Gardes-voies, cantonniers, plantons de faction devant les innombrables dépôts, convoyeurs, ceux que l’argot de la guerre a baptisé les « pépères » , subiront de lourdes pertes dues à l’ennemi ou aux conditions sanitaires.

Les territoriaux ou pépères de 40 ans et plus

Les territoriaux ou pépères de 40 ans et plus

Les territoriaux sont souvent appelés avec une affectueuse ironie les « terribles taureaux ». Le début de la guerre avait transformé les plus âgés en gardiens des voies de communication (les G.V.C.), quand ils n’assuraient pas le service de place dans les garnisons. Mais, lors de l’avance des Allemands par la Belgique et le nord de la France, puis, dans la bousculade de la course à la mer, certaines divisions territoriales bouchèrent les trous et prirent souvent part au combat, même si elles n’étaient armées que de fusils Gras, au lieu de Lebel.
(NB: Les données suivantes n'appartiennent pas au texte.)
(** However the threads have been scheduled so far, they can all be run
    to their return, in at most six steps each: no thread waits for the
    lock for ever, and the lock is free at the end. *)
Theorem threads_can_all_return (p : process) (n : nat) (schedule : list nat) :
  exists rest,
    (length rest <= 6 * n)%nat
    /\ forallb Threads.has_returned
         (Threads.threads
            (Threads.run_threads (Threads.spawn p n) (schedule ++ rest)))
       = true
    /\ Threads._context_lock
         (Threads.run_threads (Threads.spawn p n) (schedule ++ rest))
       = false.
Proof.
  pose proof (mutex_run _ schedule (mutex_spawn p n)) as Hm.
  destruct (mutex_completion _ Hm) as (rest & Hlen & Hall).
  exists rest.
  pose proof (run_threads_weight (Threads.spawn p n) schedule) as Hw.
  rewrite weight_spawn in Hw. split; [lia|].
  unfold Threads.run_threads in *. rewrite foldl_app. split; [done|].
  pose proof (mutex_run _ rest Hm) as Hm'.
  unfold Threads.run_threads in Hm'.
  match goal with |- Threads._context_lock ?c = false => set (cE := c) in * end.
  destruct (Threads._context_lock cE) eqn:Hl; [|done].
  unfold mutex in Hm'. rewrite Hl in Hm'.
  destruct Hm' as (i & k & Hi & Hin & _).
  pose proof (forallb_lookup _ _ i k Hall Hi) as Hk.
  destruct k; discriminate.
Qed.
Plusieurs d’entre elles tinrent les tranchées, notamment dans le secteur de Verdun, qui passa longtemps pour calme et où elles éprouvèrent de sérieuses pertes en février 1916 avant d’être relevées.
Beaucoup de ces divisions, après avoir servi à la sépulture des morts et à l’enfouissement des chevaux, furent utilisées à la préparation de deuxièmes et troisièmes lignes, ou aux travaux de terrassement sur les routes et les voies ferrées.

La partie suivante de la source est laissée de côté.